_WHAT IS REQUIRED:_ In the data below, find the line that contains "From S2P Require" and the line that contains "Definition logsSearchSchema : list". Copy both, plus every line between them, exactly.

_RECORDED INFORMATION:_
════
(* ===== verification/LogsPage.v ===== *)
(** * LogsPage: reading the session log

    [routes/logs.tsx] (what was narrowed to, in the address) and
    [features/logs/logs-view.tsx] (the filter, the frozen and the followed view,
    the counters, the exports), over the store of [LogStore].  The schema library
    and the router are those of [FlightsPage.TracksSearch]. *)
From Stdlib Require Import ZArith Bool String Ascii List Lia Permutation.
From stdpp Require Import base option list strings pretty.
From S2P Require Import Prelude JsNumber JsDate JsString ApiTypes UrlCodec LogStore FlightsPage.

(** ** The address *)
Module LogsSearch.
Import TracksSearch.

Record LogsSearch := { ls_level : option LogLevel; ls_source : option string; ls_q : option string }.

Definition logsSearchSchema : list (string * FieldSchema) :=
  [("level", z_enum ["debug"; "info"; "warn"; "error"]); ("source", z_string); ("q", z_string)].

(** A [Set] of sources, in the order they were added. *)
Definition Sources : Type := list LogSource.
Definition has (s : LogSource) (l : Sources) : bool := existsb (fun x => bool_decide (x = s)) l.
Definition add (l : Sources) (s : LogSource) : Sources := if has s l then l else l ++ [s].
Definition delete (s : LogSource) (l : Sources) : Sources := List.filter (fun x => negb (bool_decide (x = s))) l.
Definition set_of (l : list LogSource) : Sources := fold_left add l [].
════
_ANSWER SPACE:_
From S2P Require Import Prelude JsNumber JsDate JsString ApiTypes UrlCodec LogStore FlightsPage.

(** ** The address *)
Module LogsSearch.
Import TracksSearch.

Record LogsSearch := { ls_level : option LogLevel; ls_source : option string; ls_q : option string }.

Definition logsSearchSchema : list (string * FieldSchema) :=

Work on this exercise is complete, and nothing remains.